In his prepared remarks for the meeting, Zuckerberg stressed the importance of the tech industry and government working together to find ways to leverage AI to maximize benefits and minimize risks.

“New technology often brings new challenges, and it’s on companies to make sure we build and deploy products responsibly,” he explained, according to the Independent. “This is an emerging technology, there are important equities to balance here, and the government is ultimately responsible for that.”

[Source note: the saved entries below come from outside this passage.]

(** X15: in the second variant, [add_contact] for a name that is not in
    the book and a phone that is not valid.  For a name that is not empty
    the contact has been put into the book, without a phone, before the
    phone is looked at: the answer is the phone error, or, for the empty
    phone, which [if phone:] skips, "Contact added.".  For the empty name
    the answer is "Name cannot be empty." and nothing is added. *)
Theorem add_contact_leaves_contact_without_phone
  (name phone : str) (rest : list str) (book : AddressBook.t) :
  AddressBook.find name book = None ->
  Phone.validate_phone phone = false ->
  Task2.add_contact (name :: phone :: rest) book
  = match name with
    | [] => (Returned (Text (lit "Name cannot be empty.")), book)
    | _ :: _ =>
        (Returned
           (Text (match phone with
                  | [] => lit "Contact added."
                  | _ :: _ =>
                      lit "Phone number must contain exactly 10 digits."
                  end)),
         book ++ [(name, Record.mk (Name.mk name) [] None)])
    end.
Proof.
  intros F V.
  unfold Task2.add_contact, Task2.decorate, input_error,
    Task2.add_contact_body, unpack2, hbind, ret, gets, lift, modify,
    call_stored.
  rewrite F. destruct name as [|n name]; [reflexivity|].
  rewrite (Record_init_ok (n :: name)) by discriminate.
  unfold AddressBook.add_record. cbn [Record.name Name.value].
  destruct phone as [|c phone].
  - rewrite (setitem_absent _ _ _ F). reflexivity.
  - rewrite (add_phone_raise _ _ V). unfold phone_error.
    rewrite setitem_setitem, (setitem_absent _ _ _ F). reflexivity.
Qed.

Lemma add_contact_leaves_contact_without_phone_witness :
  Task2.add_contact [lit "Jane"; lit "12345"] Sample.book_of_john
  = (Returned
       (Text (lit "Phone number must contain exactly 10 digits.")),
     Sample.book_of_john
     ++ [(lit "Jane", Record.mk (Name.mk (lit "Jane")) [] None)]).
Proof.
  apply (add_contact_leaves_contact_without_phone (lit "Jane") (lit "12345")
           [] Sample.book_of_john);
    reflexivity.
Defined.

(** X16: in the first variant, [Bot.add] with a phone that is not valid
    leaves the book as it was, for a new name and for a name that is in
    the book; for a non-empty name it answers with the phone error. *)
Theorem bot_add_invalid_phone_changes_nothing
  (name phone : str) (book : AddressBook.t) :
  Phone.validate_phone phone = false ->
  snd (Bot.add [name; phone] book) = book
  /\ (name <> [] ->
      fst (Bot.add [name; phone] book)
      = Returned
          (Text (lit "Phone number must contain exactly 10 digits."))).
Proof.
  intros V.
  unfold Bot.add, Bot.decorate, input_error, Bot.add_body, unpack_pair,
    hbind, ret, gets, lift, modify, call_stored.
  destruct (AddressBook.contains name book) eqn:C.
  - destruct (AddressBook.find name book) as [r|] eqn:F.
    + rewrite (add_phone_raise _ _ V). unfold phone_error. cbn [fst snd].
      rewrite (setitem_same _ _ _ F). auto.
    + apply contains_find in C. congruence.
  - destruct name as [|c name].
    + cbn. split; [reflexivity | congruence].
    + rewrite Record_init_ok by discriminate.
      rewrite (add_phone_raise _ _ V). unfold phone_error. cbn. auto.
Qed.

Lemma bot_add_invalid_phone_changes_nothing_witness :
  snd (Bot.add [lit "Jane"; lit "12345"] Sample.book_of_john)
  = Sample.book_of_john.
Proof.
  apply (proj1 (bot_add_invalid_phone_changes_nothing
                  (lit "Jane") (lit "12345") Sample.book_of_john
                  eq_refl)).
Defined.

Tech giants have been engaged in developing how the government might do that, both with the recent meeting and by signing the White House’s voluntary pledge to do more testing, reporting, and research on potential AI risks. The pledge also involves disclosing when AI has developed content and allowing the public to report problems with AI systems.

So far, Google, Microsoft, Meta, Amazon, OpenAI, Anthropic, Inflection, Adobe, Cohere, IBM, Nvidia, Palantir, Salesforce, Scale AI, and Stability have signed the commitment, according to NPR.

More AI forums to brainstorm legislative action are on the horizon. The latest forum organized by Senate Majority Leader Chuck Schumer (D-NY) and Sens. Mike Rounds (R-SD), Todd Young (R-IN), and Martin Heinrich (D-NM) was said to have yielded positive results.

“We got some consensus on some things. … I asked everyone in the room, does government need to play a role in regulating AI, and every single person raised their hand, even though they had diverse views,” Schumer told reporters, according to NBC News. “So that gives us a message here that we have to try to act, as difficult as the process might be.”